Là-bas chaque être est de même sexe, de même âge. Là-bas personne ne peut concevoir les couleurs.
Ma famille venait des Temps Filiaux, ce qui est rare et explique que
je sois sensible, pour peu qu’au moyen d’une liste l’on y aide ma
mémoire, aux stridulations d’insectes et
explosions des chatons de genêts. Ma mère a grandi dans le ventre de
sa mère, en est issue, a respiré un air plus ou moins confiné. Moi-même
comme vous j’ai crié et suis tombée du sexe d’une
femme. Là-bas gouverne
un Conseil d’officiers. Le Conseil suit et note les agissements de
chacun, sans souci de morale. Tu dois être noté, être su,
dit, produit, écrit, compté. Compté aussi, puisque là-bas
il arrive que l’on puisse être dit par les chiffres. Mais certains
passeraient à la trappe.
Chacun des oubliés libère une masse de récits, chiffres, notes,
paroles que les membres du Conseil s’approprient, pense-t-on,
illégalement. C’est ainsi que le Contre Ministère qui m’emploie en
est venu à surveiller les surveilleurs. Qui sait ce que les
surveilleurs pourraient faire des récits, productions, libertés de nos
errants. Une maladie portée, excroissance de ceux qui ne furent
chiffrés, ulcères de pensée. La mémoire ; personne n’en est là. Les
efforts auxquels il fallut se prêter, pour animer la mienne. J’avais
pourtant par naissance toutes les
capacités.
Peu
à peu le CM a élargi ses fonctions. Il envoie des espions dans les
Temps Filiaux. Les meilleurs des espions sont
ceux issus de femmes elles-mêmes issues de femmes. Mais nous sommes
de moins en moins nombreux. Nos conseillers entraînent donc de manière
accrue ceux qui ne sont nés que de soi. Ces agents-là,
tombés de rien, ne savent développer certaines facultés sensibles.
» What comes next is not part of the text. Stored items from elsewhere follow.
(** * The training script [buildings-example/train.py], embedded in Rocq

    The script trains a binary classifier epoch by epoch, keeps the lowest
    validation loss seen so far together with the metrics of that epoch, and
    saves the model when the current epoch is the best one.

    The embedding follows the script statement by statement.  Python's [float]
    is IEEE 754 binary64: it is modelled by [spec_float] with the operations of
    [SpecFloat] at precision 53.  The same script is also read over the real
    numbers, where the statements about means and ranges are exact.  What the
    script imports (torch, sklearn, yaml, the openmapflow helpers) is a class
    of externals, over which every statement about the loop is quantified. *)

From Stdlib Require Import ZArith List Lia Bool String Permutation.
From Stdlib Require Import Floats.SpecFloat.
From Stdlib Require Import Reals Lra.
From stdpp Require Import gmap strings.
Import ListNotations.

Local Open Scope nat_scope.

(** ** Exceptions *)

(** A Python statement either completes or raises; an uncaught exception ends
    the script. *)
Inductive exn : Set :=
| ZeroDivisionError
| ValueError
| IndexError
| RuntimeError.

Inductive result (A : Type) : Type :=
| Ok (a : A)
| Raise (e : exn).
Arguments Ok {A} a.
Arguments Raise {A} e.

#[export] Instance result_ret : MRet result := fun _ a => Ok a.
#[export] Instance result_bind : MBind result := fun _ _ f r =>
  match r with
  | Ok a => f a
  | Raise e => Raise e
  end.

Definition completes {A} (r : result A) : Prop := exists a, r = Ok a.

(** Two outcomes that raise the same exception or complete in related
    states. *)
Definition result_rel {A} (R : A -> A -> Prop) (r1 r2 : result A) : Prop :=
  match r1, r2 with
  | Ok a1, Ok a2 => R a1 a2
  | Raise e1, Raise e2 => e1 = e2
  | _, _ => False
  end.

(** [for x in xs: s = body(x, s)], stopping at the first exception. *)
Fixpoint for_each {A S : Type} (body : A -> S -> result S) (xs : list A) (s : S)
  : result S :=
  match xs with
  | [] => Ok s
  | x :: rest => s' ← body x s; for_each body rest s'
  end.

(** ** Numbers *)

(** The arithmetic the script performs on losses and scores. *)
Class Scalar (F : Type) : Type := {
  fzero : F;                 (* the literal 0.0 *)
  fhalf : F;                 (* the literal 0.5 *)
  fscale : F;                (* the literal 1e-4 *)
  fadd : F -> F -> F;        (* x + y *)
  fmul : F -> F -> F;        (* x * y *)
  fdiv : F -> F -> F;        (* x / y, y not zero *)
  of_int : nat -> F;         (* float(n) for n = len(...) *)
  fltb : F -> F -> bool;     (* x < y *)
  feqb : F -> F -> bool;     (* x == y *)
}.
Ils sont affectés à d’autres enquêtes qu’à celles que je dois mener
(moment vif de la crise, passage de la vie à la fin,
jusqu’au cri). Je ne sais rien de l’usage que le CM fera de mon
travail. Je me suis engagée à ne pas me soucier des conséquences de ma
mission.
Dire, cela m’est arraché de nuit, je parle aux murs de la chambre où je suis enfermée, au moustique épinglé, aux grillons qui
bruissent dans les herbes. Je pense aux lieux de là-bas
où je fus. Où je fus sans la montée du drame – ou bien dedans, à
l’intérieur du drame, sans
savoir qu’il était installé invasif à peine que l’on est – pourtant
jadis drame fait de chair, nourri aux mamelles et tapi dans de douces
cavernes. Chercher le couloir tapissé, corridor des
fatigues. Devant l’entrée surgit ce que l’on ne voit pas toujours.
Le drame se présente. Mettez-moi en ailleurs criait une vieille dame en
mourant.
Marie
Cosnay, Les Temps Filiaux, Atelier In8, 2008, p. 27 à 29.
J’ai retrouvé
Les Temps Filiaux ! Ça se fête ! (Il y a quelque chose de caché, de secret dans ce texte, et que ce soit précisément ce livre qui se dérobe
à mes recherches, c’était une jolie coïncidence.)
Merci de la visite, Cécile.
Merci à vous pour cet extrait qu'il aurait dû publier en partie.